*** Opening of Task input ***

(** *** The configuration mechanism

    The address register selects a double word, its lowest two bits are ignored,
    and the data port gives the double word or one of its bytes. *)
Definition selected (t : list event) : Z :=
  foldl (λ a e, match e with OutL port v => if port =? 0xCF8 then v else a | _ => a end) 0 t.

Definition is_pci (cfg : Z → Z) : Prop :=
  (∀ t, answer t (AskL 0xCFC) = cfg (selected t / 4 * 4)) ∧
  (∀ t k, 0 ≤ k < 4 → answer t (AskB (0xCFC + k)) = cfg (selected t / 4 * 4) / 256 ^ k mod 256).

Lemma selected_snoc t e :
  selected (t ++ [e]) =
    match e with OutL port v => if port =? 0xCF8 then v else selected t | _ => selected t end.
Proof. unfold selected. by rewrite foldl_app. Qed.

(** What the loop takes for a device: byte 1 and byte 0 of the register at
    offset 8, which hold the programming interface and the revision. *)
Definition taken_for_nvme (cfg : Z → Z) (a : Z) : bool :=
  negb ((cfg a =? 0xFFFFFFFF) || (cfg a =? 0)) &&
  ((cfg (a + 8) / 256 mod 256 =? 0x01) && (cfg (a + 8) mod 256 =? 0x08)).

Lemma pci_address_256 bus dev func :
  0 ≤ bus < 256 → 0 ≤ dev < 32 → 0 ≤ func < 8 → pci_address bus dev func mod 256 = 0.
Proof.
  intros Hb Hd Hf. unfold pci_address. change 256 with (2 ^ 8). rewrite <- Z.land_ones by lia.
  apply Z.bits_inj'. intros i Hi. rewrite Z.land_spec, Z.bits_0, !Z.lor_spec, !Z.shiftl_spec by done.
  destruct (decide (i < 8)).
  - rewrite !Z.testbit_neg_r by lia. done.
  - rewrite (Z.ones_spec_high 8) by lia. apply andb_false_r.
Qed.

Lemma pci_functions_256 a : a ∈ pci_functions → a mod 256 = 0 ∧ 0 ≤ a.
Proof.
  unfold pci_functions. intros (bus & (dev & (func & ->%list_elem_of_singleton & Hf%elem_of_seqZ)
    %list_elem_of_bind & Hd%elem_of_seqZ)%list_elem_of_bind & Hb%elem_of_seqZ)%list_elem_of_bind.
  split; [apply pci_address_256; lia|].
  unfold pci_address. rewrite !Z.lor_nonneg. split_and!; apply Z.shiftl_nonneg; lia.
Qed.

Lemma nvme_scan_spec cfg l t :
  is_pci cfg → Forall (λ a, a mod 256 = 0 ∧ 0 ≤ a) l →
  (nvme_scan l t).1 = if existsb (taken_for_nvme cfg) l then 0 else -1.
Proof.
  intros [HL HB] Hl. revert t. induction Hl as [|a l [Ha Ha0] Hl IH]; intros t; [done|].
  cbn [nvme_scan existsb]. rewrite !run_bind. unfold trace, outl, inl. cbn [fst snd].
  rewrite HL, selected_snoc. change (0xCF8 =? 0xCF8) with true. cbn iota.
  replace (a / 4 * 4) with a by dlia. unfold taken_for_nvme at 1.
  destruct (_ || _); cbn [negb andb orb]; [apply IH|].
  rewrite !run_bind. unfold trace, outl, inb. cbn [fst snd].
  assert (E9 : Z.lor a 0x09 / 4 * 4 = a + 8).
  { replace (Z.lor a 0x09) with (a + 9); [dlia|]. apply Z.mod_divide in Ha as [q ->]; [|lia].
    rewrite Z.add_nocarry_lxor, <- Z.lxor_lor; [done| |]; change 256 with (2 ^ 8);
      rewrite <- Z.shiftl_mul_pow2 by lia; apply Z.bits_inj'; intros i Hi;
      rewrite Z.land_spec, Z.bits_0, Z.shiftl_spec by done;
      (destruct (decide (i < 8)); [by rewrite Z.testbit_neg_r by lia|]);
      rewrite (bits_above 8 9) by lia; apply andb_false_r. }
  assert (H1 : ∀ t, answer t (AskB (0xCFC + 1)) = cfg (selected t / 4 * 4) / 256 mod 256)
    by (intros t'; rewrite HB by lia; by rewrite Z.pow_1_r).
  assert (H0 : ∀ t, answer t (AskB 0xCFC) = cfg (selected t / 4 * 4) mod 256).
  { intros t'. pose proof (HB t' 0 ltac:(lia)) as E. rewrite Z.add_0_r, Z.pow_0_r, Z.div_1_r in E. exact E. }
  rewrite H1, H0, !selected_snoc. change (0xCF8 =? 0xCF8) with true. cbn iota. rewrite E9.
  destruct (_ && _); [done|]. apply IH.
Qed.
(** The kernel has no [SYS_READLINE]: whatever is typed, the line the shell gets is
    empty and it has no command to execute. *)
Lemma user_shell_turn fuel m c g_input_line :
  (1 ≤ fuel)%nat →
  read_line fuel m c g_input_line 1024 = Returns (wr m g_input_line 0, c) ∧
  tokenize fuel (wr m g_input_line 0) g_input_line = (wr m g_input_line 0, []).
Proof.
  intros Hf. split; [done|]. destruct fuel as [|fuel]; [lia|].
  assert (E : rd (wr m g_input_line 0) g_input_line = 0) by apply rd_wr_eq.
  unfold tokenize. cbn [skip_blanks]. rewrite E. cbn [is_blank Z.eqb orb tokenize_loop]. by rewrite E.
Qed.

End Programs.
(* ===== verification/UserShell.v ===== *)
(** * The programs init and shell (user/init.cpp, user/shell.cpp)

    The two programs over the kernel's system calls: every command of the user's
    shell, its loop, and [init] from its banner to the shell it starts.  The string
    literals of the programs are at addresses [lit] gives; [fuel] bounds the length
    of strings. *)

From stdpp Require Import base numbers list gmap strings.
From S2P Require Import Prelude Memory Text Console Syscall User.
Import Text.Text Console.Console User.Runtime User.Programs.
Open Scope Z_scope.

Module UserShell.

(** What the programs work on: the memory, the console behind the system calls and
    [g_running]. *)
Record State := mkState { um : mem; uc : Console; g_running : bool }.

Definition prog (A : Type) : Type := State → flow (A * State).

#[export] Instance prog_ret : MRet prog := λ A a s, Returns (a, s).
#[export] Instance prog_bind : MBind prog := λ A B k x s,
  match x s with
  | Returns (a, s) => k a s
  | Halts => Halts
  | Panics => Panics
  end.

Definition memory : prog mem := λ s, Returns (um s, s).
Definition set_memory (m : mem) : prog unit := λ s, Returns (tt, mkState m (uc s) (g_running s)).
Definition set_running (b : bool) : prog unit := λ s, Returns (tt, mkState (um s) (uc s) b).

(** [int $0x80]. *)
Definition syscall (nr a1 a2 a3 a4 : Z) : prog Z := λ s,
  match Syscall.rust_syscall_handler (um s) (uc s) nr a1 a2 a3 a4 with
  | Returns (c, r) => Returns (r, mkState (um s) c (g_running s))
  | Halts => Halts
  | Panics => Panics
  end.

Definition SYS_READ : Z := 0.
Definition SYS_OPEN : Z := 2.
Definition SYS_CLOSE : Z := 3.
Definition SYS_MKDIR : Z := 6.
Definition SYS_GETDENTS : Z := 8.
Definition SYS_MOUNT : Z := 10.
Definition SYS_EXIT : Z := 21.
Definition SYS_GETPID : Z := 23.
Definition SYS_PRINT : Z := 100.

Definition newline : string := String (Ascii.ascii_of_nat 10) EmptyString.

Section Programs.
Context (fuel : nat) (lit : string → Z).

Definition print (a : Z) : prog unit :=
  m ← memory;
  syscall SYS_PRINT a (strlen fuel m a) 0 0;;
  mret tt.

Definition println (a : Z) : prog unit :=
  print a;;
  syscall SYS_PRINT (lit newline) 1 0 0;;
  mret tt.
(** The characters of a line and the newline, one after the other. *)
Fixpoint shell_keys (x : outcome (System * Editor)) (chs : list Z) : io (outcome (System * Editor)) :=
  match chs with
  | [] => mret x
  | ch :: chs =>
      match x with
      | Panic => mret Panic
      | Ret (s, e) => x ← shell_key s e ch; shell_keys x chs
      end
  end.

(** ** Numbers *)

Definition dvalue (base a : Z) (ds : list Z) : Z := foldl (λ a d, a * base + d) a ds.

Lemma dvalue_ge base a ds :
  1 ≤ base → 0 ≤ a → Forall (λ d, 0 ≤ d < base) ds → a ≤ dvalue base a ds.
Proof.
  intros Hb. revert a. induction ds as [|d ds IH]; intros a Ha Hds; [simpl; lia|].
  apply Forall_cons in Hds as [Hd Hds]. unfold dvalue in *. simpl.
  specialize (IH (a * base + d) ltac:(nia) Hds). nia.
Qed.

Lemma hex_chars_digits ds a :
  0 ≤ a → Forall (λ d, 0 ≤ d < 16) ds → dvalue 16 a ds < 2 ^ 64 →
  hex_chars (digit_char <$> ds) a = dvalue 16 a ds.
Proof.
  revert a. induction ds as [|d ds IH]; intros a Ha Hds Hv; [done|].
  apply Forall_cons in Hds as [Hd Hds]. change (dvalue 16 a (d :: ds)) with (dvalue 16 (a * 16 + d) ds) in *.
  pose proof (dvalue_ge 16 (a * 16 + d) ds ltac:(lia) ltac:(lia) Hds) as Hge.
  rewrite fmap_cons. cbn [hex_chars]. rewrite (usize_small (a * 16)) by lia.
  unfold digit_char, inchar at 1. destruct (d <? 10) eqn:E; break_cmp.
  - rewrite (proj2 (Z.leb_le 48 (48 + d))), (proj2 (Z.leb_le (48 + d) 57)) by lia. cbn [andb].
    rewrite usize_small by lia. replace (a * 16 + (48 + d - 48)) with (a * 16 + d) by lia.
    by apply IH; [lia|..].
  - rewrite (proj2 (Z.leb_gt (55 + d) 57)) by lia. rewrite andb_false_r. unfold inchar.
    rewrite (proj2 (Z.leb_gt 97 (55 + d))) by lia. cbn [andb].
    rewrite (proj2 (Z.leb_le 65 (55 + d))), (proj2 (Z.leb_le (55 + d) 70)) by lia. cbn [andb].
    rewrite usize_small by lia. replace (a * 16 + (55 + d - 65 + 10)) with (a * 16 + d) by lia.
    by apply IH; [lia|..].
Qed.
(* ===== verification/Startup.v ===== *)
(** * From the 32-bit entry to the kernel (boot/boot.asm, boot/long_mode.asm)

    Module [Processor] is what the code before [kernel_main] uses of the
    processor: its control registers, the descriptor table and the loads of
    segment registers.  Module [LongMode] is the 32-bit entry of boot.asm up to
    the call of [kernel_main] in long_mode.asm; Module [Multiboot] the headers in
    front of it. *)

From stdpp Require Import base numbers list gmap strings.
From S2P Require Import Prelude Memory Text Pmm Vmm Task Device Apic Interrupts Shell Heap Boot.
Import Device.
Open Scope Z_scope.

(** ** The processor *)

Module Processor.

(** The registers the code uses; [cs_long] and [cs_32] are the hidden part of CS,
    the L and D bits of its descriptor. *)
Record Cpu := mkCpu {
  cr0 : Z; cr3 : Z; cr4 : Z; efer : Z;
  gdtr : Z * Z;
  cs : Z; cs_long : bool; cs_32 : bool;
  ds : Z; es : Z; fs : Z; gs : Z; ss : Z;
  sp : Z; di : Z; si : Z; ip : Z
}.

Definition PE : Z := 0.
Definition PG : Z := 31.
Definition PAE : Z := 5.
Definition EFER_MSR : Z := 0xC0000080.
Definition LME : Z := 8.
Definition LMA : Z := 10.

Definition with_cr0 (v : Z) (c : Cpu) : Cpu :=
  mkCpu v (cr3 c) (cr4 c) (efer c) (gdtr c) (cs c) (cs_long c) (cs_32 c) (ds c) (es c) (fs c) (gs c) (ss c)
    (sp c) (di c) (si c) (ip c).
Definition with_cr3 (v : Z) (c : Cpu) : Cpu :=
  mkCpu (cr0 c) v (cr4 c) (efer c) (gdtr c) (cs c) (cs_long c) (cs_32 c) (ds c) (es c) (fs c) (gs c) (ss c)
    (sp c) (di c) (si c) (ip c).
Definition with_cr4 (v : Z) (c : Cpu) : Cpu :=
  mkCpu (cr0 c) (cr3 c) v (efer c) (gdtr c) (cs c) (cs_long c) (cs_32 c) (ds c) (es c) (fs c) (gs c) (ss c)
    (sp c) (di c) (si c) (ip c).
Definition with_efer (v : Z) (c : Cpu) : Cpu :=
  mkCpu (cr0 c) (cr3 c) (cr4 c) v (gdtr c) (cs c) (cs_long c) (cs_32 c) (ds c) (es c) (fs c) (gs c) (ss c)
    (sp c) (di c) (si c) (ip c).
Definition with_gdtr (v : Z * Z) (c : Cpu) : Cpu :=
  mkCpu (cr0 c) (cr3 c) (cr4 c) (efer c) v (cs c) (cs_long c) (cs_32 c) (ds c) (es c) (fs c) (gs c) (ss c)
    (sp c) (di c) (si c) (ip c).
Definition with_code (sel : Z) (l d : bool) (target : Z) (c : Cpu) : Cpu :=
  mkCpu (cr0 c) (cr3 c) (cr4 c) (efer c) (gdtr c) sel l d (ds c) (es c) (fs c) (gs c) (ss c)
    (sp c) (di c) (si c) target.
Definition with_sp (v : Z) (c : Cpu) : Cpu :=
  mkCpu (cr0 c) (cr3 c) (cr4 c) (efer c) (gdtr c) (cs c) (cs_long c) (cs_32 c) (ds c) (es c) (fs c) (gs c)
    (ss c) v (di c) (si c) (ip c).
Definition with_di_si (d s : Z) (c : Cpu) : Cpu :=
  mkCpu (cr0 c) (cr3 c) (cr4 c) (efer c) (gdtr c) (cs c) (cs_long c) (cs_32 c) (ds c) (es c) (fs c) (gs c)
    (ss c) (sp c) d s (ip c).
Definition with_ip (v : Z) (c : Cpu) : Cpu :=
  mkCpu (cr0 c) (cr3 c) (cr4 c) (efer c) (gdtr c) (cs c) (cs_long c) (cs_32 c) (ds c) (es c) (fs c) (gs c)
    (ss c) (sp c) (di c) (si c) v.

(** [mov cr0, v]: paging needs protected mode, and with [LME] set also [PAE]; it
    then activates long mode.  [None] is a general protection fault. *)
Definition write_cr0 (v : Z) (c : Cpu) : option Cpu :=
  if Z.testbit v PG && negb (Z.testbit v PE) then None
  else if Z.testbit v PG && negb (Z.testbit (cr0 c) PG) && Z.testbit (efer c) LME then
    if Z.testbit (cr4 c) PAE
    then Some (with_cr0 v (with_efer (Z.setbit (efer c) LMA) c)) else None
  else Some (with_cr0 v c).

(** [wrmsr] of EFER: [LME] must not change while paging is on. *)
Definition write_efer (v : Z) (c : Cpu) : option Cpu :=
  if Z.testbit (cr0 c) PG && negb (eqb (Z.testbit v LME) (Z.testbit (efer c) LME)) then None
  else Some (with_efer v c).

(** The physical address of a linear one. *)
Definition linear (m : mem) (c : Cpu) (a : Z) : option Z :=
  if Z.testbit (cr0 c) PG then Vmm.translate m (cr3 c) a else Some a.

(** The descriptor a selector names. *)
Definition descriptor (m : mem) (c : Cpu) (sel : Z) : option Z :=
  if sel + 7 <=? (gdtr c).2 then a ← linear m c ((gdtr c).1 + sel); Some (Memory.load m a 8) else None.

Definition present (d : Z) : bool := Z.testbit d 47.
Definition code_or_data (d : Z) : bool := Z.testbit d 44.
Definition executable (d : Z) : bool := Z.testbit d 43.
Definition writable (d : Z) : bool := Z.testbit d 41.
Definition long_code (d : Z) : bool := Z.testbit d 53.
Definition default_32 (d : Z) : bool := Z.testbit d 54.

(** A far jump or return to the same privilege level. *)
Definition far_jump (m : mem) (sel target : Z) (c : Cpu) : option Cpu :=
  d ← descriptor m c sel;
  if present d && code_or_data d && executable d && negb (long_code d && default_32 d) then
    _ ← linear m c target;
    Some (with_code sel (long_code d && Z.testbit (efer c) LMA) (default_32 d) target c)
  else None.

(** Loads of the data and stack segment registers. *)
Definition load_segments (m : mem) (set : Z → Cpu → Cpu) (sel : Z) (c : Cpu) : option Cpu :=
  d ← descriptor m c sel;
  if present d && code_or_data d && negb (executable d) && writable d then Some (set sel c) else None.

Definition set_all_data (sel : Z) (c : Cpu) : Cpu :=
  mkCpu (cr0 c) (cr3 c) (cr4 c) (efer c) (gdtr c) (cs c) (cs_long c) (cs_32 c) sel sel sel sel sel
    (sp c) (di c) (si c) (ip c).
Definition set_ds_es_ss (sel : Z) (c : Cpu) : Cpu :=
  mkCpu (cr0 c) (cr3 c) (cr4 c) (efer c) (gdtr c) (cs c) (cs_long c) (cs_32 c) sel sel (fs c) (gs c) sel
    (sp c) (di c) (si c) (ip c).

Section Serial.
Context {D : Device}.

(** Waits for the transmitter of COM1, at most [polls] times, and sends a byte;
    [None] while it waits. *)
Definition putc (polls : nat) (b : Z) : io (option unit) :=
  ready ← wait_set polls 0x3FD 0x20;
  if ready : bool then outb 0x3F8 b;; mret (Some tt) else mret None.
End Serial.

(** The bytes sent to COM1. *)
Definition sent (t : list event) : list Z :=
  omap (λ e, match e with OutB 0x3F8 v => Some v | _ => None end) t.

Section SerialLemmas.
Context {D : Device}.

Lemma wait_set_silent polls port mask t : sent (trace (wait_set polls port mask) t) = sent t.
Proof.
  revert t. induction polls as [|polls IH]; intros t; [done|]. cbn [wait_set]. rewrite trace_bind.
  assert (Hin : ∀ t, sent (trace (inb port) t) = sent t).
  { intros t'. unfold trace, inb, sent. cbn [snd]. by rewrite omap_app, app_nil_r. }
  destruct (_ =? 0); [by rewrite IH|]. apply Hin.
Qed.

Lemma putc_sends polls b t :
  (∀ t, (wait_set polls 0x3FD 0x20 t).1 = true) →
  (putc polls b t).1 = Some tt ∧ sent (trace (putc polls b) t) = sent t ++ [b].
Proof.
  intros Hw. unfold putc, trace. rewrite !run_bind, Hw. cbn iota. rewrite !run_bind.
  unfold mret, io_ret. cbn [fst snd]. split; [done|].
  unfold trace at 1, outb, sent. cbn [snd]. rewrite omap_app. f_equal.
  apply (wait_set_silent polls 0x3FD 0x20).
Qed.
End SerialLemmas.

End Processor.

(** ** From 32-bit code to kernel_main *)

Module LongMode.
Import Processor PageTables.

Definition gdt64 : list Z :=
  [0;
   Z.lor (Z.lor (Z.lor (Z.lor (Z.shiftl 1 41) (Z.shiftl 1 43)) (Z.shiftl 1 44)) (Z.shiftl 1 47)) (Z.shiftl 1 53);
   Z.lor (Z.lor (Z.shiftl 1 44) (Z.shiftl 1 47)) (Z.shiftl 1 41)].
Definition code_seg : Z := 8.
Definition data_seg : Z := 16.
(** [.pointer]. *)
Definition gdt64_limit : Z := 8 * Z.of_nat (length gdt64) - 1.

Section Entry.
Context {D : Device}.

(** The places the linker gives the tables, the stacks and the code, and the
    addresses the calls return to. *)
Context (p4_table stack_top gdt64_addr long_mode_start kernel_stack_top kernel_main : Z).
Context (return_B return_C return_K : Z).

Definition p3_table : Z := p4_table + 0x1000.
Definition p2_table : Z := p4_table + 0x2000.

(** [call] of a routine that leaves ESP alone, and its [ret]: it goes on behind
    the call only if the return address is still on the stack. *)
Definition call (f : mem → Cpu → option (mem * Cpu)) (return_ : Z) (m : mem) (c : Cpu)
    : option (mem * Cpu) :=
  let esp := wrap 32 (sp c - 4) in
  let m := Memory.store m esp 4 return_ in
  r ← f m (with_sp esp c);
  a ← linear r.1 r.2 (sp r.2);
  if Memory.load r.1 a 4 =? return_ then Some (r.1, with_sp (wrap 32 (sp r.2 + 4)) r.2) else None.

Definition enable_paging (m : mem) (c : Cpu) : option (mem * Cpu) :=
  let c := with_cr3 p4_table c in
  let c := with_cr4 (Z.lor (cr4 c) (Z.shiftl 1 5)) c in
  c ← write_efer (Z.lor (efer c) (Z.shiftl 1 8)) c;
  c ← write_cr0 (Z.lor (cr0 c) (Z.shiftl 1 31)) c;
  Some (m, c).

*** Close of Task input ***

Task statement
Give back exactly the lines above starting at the line where "(** The registers" appears and ending at the line where "Definition with_cr0 (v" appears, both included, with no other lines.

Exercise answer
(** The registers the code uses; [cs_long] and [cs_32] are the hidden part of CS,
    the L and D bits of its descriptor. *)
Record Cpu := mkCpu {
  cr0 : Z; cr3 : Z; cr4 : Z; efer : Z;
  gdtr : Z * Z;
  cs : Z; cs_long : bool; cs_32 : bool;
  ds : Z; es : Z; fs : Z; gs : Z; ss : Z;
  sp : Z; di : Z; si : Z; ip : Z
}.

Definition PE : Z := 0.
Definition PG : Z := 31.
Definition PAE : Z := 5.
Definition EFER_MSR : Z := 0xC0000080.
Definition LME : Z := 8.
Definition LMA : Z := 10.

Definition with_cr0 (v : Z) (c : Cpu) : Cpu :=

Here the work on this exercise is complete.